Information shown:
(* ===== verification/UnixSocket.v ===== *)
(** Local sockets ([src/lib/ipc/unix_socket.cpp]): descriptors with a single owner, the
    guard that removes the daemon's own socket node and no other, creating the listener,
    connecting, and accepting peers of the same user.  Linux is the platform modelled:
    the blocks for other systems are compiled out there.

    Destructors are written out at every return; a [UniqueDescriptor] is its number. *)
From S2P Require Import Prelude Kernel Posix.

(** [UniqueDescriptor::reset]: closes what is owned and owns [descriptor] instead. *)
Definition reset (owned descriptor : Z) : sys Z :=
  _ ← (if 0 <=? owned then sys_close owned else mret tt);
  mret descriptor.

(** [UniqueDescriptor::release]: what is handed over, and what is left. *)
Definition release_descriptor (owned : Z) : Z * Z := (owned, -1).

(** [operator=(UniqueDescriptor&&)] between two objects: the new values of both. *)
Definition move_descriptor (this other : Z) : sys (Z * Z) :=
  let '(taken, rest) := release_descriptor other in
  this' ← reset this taken;
  mret (this', rest).

Definition destroy_descriptor (owned : Z) : sys unit :=
  _ ← reset owned (-1);
  mret tt.

(** ** The guard of the socket node *)

Module NodeState.
Inductive t := Empty | Prepared | Armed | Consumed.
#[global] Instance eq_dec : EqDecision t.
Proof. solve_decision. Defined.
End NodeState.

(** [SocketNodeGuard]. *)
Record SocketNodeGuard := mk_SocketNodeGuard {
  parent_directory : Z;
  parent_path : bytes;
  leaf_name : bytes;
  parent_identity : identity;
  node_identity : identity;
  node_state : NodeState.t;
}.

Definition empty_guard : SocketNodeGuard :=
  mk_SocketNodeGuard (-1) [] [] (0, 0) (0, 0) NodeState.Empty.

Definition set_node_state (s : NodeState.t) (g : SocketNodeGuard) : SocketNodeGuard :=
  mk_SocketNodeGuard (parent_directory g) (parent_path g) (leaf_name g) (parent_identity g)
    (node_identity g) s.

(** The constructor; [node_identity_] starts at zero. *)
Definition prepare_guard (directory : Z) (parent leaf : bytes) (id : identity) : SocketNodeGuard :=
  mk_SocketNodeGuard directory parent leaf id (0, 0)
    (if (0 <=? directory) && negb (bool_decide (parent = [])) && negb (bool_decide (leaf = []))
     then NodeState.Prepared else NodeState.Empty).

Definition arm (id : identity) (g : SocketNodeGuard) : SocketNodeGuard :=
  if bool_decide (node_state g = NodeState.Prepared)
  then mk_SocketNodeGuard (parent_directory g) (parent_path g) (leaf_name g)
         (parent_identity g) id NodeState.Armed
  else g.

Definition abandon_unverified_bind (g : SocketNodeGuard) : SocketNodeGuard :=
  if bool_decide (node_state g = NodeState.Prepared)
  then set_node_state NodeState.Consumed g else g.

Section UnixSocket.
Context `{EC : ErrorCodes} {P : Posix}.

(** [errno_status]. *)
Definition errno_status (action : bytes) (e : Z) : Status :=
  failure Internal (action ++ lit ": " ++ strerror e).

(** [same_identity]. *)
Definition same_identity (state id : identity) : bool := bool_decide (state = id).

(** [parent_path_matches]. *)
Definition parent_path_matches (path : bytes) (id : identity) : sys bool :=
  st ← sys_stat path;
  mret (match st with
        | inr (current, kind) => bool_decide (kind = Directory) && same_identity current id
        | inl _ => false
        end).

(** [SocketNodeGuard::remove]. *)
Definition remove (g : SocketNodeGuard) : sys SocketNodeGuard :=
  let g' := set_node_state NodeState.Consumed g in
  if negb (bool_decide (node_state g = NodeState.Armed)) || (parent_directory g <? 0)
  then mret g'
  else
    fixed ← sys_fstat (parent_directory g);
    match fixed with
    | inr (id, Directory) =>
      if negb (same_identity id (parent_identity g)) then mret g'
      else
        same ← parent_path_matches (parent_path g) (parent_identity g);
        if negb same then mret g'
        else
          current ← sys_fstatat (parent_directory g) (leaf_name g);
          match current with
          | inr (id, SocketNode) =>
            if negb (same_identity id (node_identity g)) then mret g'
            else
              _ ← sys_unlinkat (parent_directory g) (leaf_name g);
              mret g'
          | _ => mret g'
          end
    | _ => mret g'
    end.

(** The destructor: [remove], then the member [parent_directory_]. *)
Definition destroy_guard (g : SocketNodeGuard) : sys unit :=
  g' ← remove g;
  destroy_descriptor (parent_directory g').

(** [operator=(SocketNodeGuard&&)] between two objects: the new values of both. *)
Definition move_guard (this other : SocketNodeGuard) : sys (SocketNodeGuard * SocketNodeGuard) :=
  this ← remove this;
  '(directory, rest) ← move_descriptor (parent_directory this) (parent_directory other);
  mret (mk_SocketNodeGuard directory (parent_path other) (leaf_name other)
          (parent_identity other) (node_identity other) (node_state other),
        mk_SocketNodeGuard rest [] [] (parent_identity other) (node_identity other)
          NodeState.Empty).

(** The move constructor: the new object, and what is left of the other. *)
Definition move_construct_guard (other : SocketNodeGuard) :
    sys (SocketNodeGuard * SocketNodeGuard) :=
  move_guard empty_guard other.

(** ** Paths *)

(** [validate_unix_socket_path]. *)
Definition validate_unix_socket_path (path : bytes) : Status :=
  if bool_decide (path = []) || (sun_path_size <=? zlen path) || bool_decide (0 ∈ path)
  then failure InvalidArgument (lit "Unix-domain socket path is invalid")
  else success.

(** [socket_address]: the address holds the path itself. *)
Definition socket_address (path : bytes) : Result bytes :=
  let status := validate_unix_socket_path path in
  if status_ok status then ROk path else RErr status.

Definition slash : Z := 47.

(** [find_last_of('/')]. *)
Fixpoint find_last_slash (path : bytes) : option nat :=
  match path with
  | [] => None
  | c :: path' =>
    match find_last_slash path' with
    | Some i => Some (S i)
    | None => if c =? slash then Some O else None
    end
  end.

(** [split_socket_path]: the parent path and the leaf. *)
Definition split_socket_path (path : bytes) : Result (bytes * bytes) :=
  let '(parent, leaf) :=
    match find_last_slash path with
    | None => (lit ".", path)
    | Some i => (match i with O => lit "/" | _ => take i path end, drop (S i) path)
    end in
  if bool_decide (leaf = []) || bool_decide (leaf = lit ".") || bool_decide (leaf = lit "..")
  then RErr (failure InvalidArgument (lit "Unix-domain socket leaf is invalid"))
  else ROk (parent, leaf).

(** ** Streams *)

(** [set_close_on_exec]; the flag of a stream is its only one. *)
Definition set_close_on_exec (fd : Z) : sys Status :=
  flags ← retry (sys_getfd fd);
  match flags with
  | inl e => mret (errno_status (lit "could not read local socket descriptor flags") e)
  | inr _ =>
    r ← retry (sys_set_cloexec fd);
    mret (match r with
          | inr _ => success
          | inl e => errno_status (lit "could not set local socket close-on-exec") e
          end)
  end.

(** The common end of [create_stream_socket] and [accept_stream]. *)
Definition own_stream (action : bytes) (plain : answer Z) : sys (Result Z) :=
  match plain with
  | inl e => mret (RErr (errno_status action e))
  | inr fd =>
    status ← set_close_on_exec fd;
    if status_ok status then mret (ROk fd)
    else _ ← destroy_descriptor fd; mret (RErr status)
  end.

Definition create_stream_socket (action : bytes) : sys (Result Z) :=
  flagged ← retry (sys_socket true);
  match flagged with
  | inr fd => mret (ROk fd)
  | inl e =>
    if negb (e =? EINVAL) && negb (e =? EPROTONOSUPPORT) then mret (RErr (errno_status action e))
    else plain ← retry (sys_socket false); own_stream action plain
  end.

Definition accept_stream (listener : Z) : sys (Result Z) :=
  let action := lit "local accept failed" in
  flagged ← retry (sys_accept listener true);
  match flagged with
  | inr fd => mret (ROk fd)
  | inl e =>
    if negb (e =? ENOSYS) && negb (e =? EINVAL) then mret (RErr (errno_status action e))
    else plain ← retry (sys_accept listener false); own_stream action plain
  end.

(** [prepare_stream]: [configure_no_sigpipe] is empty on Linux. *)
Definition prepare_stream (fd : Z) : sys (Result Z) := mret (ROk fd).

(** [connect_unix_socket]; [listening] is the user whose socket is at the address. *)
Definition connect_unix_socket (path : bytes) (listening : option Z) : sys (Result Z) :=
  match socket_address path with
  | RErr status => mret (RErr status)
  | ROk address =>
    created ← create_stream_socket (lit "could not create local socket");
    match created with
    | RErr status => mret (RErr status)
    | ROk fd =>
      prepared ← prepare_stream fd;
      match prepared with
      | RErr status => mret (RErr status)
      | ROk fd =>
        r ← sys_connect fd listening;
        match r with
        | inr _ => mret (ROk fd)
        | inl e =>
          _ ← destroy_descriptor fd;
          mret (RErr (errno_status (lit "could not connect local socket") e))
        end
      end
    end
  end.

(** ** The listener *)

(** The part of [create_unix_listener_impl] after the guard is prepared; [socket_node]
    is destroyed after [descriptor].  The kernel resolves the address as
    [split_socket_path] splits it. *)
Definition bind_listener (backlog : Z) (g : SocketNodeGuard) :
    sys (Result (Z * SocketNodeGuard)) :=
  let fail (g : SocketNodeGuard) (status : Status) : sys (Result (Z * SocketNodeGuard)) :=
    _ ← destroy_guard g; mret (RErr status) in
  created ← create_stream_socket (lit "could not create listener");
  match created with
  | RErr status => fail g status
  | ROk fd =>
    let fail_open g status := _ ← destroy_descriptor fd; fail g status in
    bound ← sys_bind_unix fd (parent_path g) (leaf_name g);
    match bound with
    | inl e => fail_open g (errno_status (lit "could not bind local socket") e)
    | inr _ =>
      st ← sys_fstatat (parent_directory g) (leaf_name g);
      proved ← (match st with
                | inr (id, SocketNode) =>
                  same ← parent_path_matches (parent_path g) (parent_identity g);
                  mret (if same : bool then Some id else None)
                | _ => mret None
                end);
      match proved with
      | None =>
        fail_open (abandon_unverified_bind g)
          (failure Internal (lit "could not prove the bound socket pathname generation"))
      | Some id =>
        let g := arm id g in
        r ← sys_listen fd backlog;
        match r with
        | inl e => fail_open g (errno_status (lit "could not listen locally") e)
        | inr _ => mret (ROk (fd, g))
        end
      end
    end
  end.

(** [create_unix_listener]. *)
Definition create_unix_listener (path : bytes) (backlog : Z) :
    sys (Result (Z * SocketNodeGuard)) :=
  match socket_address path with
  | RErr status => mret (RErr status)
  | ROk address =>
    if backlog <=? 0
    then mret (RErr (failure InvalidArgument
                 (lit "Unix-domain listener backlog must be positive")))
    else
      match split_socket_path path with
      | RErr status => mret (RErr status)
      | ROk (parent, leaf) =>
        opened ← sys_open_directory parent;
        match opened with
        | inl e => mret (RErr (errno_status (lit "could not open socket parent directory") e))
        | inr directory =>
          let fail status : sys (Result (Z * SocketNodeGuard)) :=
            _ ← destroy_descriptor directory; mret (RErr status) in
          fixed ← sys_fstat directory;
          match fixed with
          | inl e => fail (errno_status (lit "could not inspect socket parent directory") e)
          | inr (id, kind) =>
            if negb (bool_decide (kind = Directory))
            then fail (failure InvalidArgument (lit "socket parent is not a directory"))
            else
              same ← parent_path_matches parent id;
              if negb same
              then fail (failure InvalidArgument
                           (lit "socket parent directory identity is not stable"))
              else
                existing ← sys_fstatat directory leaf;
                match existing with
                | inr _ => fail (failure InvalidArgument (lit "listener path already exists"))
                | inl e =>
                  if negb (e =? ENOENT)
                  then fail (errno_status (lit "could not inspect socket path") e)
                  else bind_listener backlog (prepare_guard directory parent leaf id)
                end
          end
        end
      end
  end.

(** ** Accepting *)

Inductive AcceptDisposition := Accepted | PeerRejected | FatalFailure.

Record SameUserAcceptResult := mk_SameUserAcceptResult {
  disposition : AcceptDisposition;
  accepted_descriptor : Z;
  accept_status : Status;
}.

(** [verify_same_user], with the daemon's [geteuid()]. *)
Definition verify_same_user (euid fd : Z) : sys (AcceptDisposition * Status) :=
  peer ← sys_peer_user fd;
  mret (match peer with
        | inl e => (FatalFailure, errno_status (lit "could not read local peer identity") e)
        | inr user =>
          if negb (user =? euid)
          then (PeerRejected, failure InvalidArgument
                                (lit "local peer uid does not match daemon uid"))
          else (Accepted, success)
        end).

(** [accept_same_user]. *)
Definition accept_same_user (euid listener : Z) : sys SameUserAcceptResult :=
  accepted ← accept_stream listener;
  match accepted with
  | RErr status => mret (mk_SameUserAcceptResult FatalFailure (-1) status)
  | ROk fd =>
    prepared ← prepare_stream fd;
    match prepared with
    | RErr status => mret (mk_SameUserAcceptResult FatalFailure (-1) status)
    | ROk fd =>
      peer ← verify_same_user euid fd;
      match peer with
      | (Accepted, _) => mret (mk_SameUserAcceptResult Accepted fd success)
      | (d, status) =>
        _ ← destroy_descriptor fd;
        mret (mk_SameUserAcceptResult d (-1) status)
      end
    end
  end.
End UnixSocket.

Required action: Take the records above and return, word for word, only the lines that fall from the line with "mret (match peer with" to the line with "peer uid does", both of them included.

Written reply:
  mret (match peer with
        | inl e => (FatalFailure, errno_status (lit "could not read local peer identity") e)
        | inr user =>
          if negb (user =? euid)
          then (PeerRejected, failure InvalidArgument
                                (lit "local peer uid does not match daemon uid"))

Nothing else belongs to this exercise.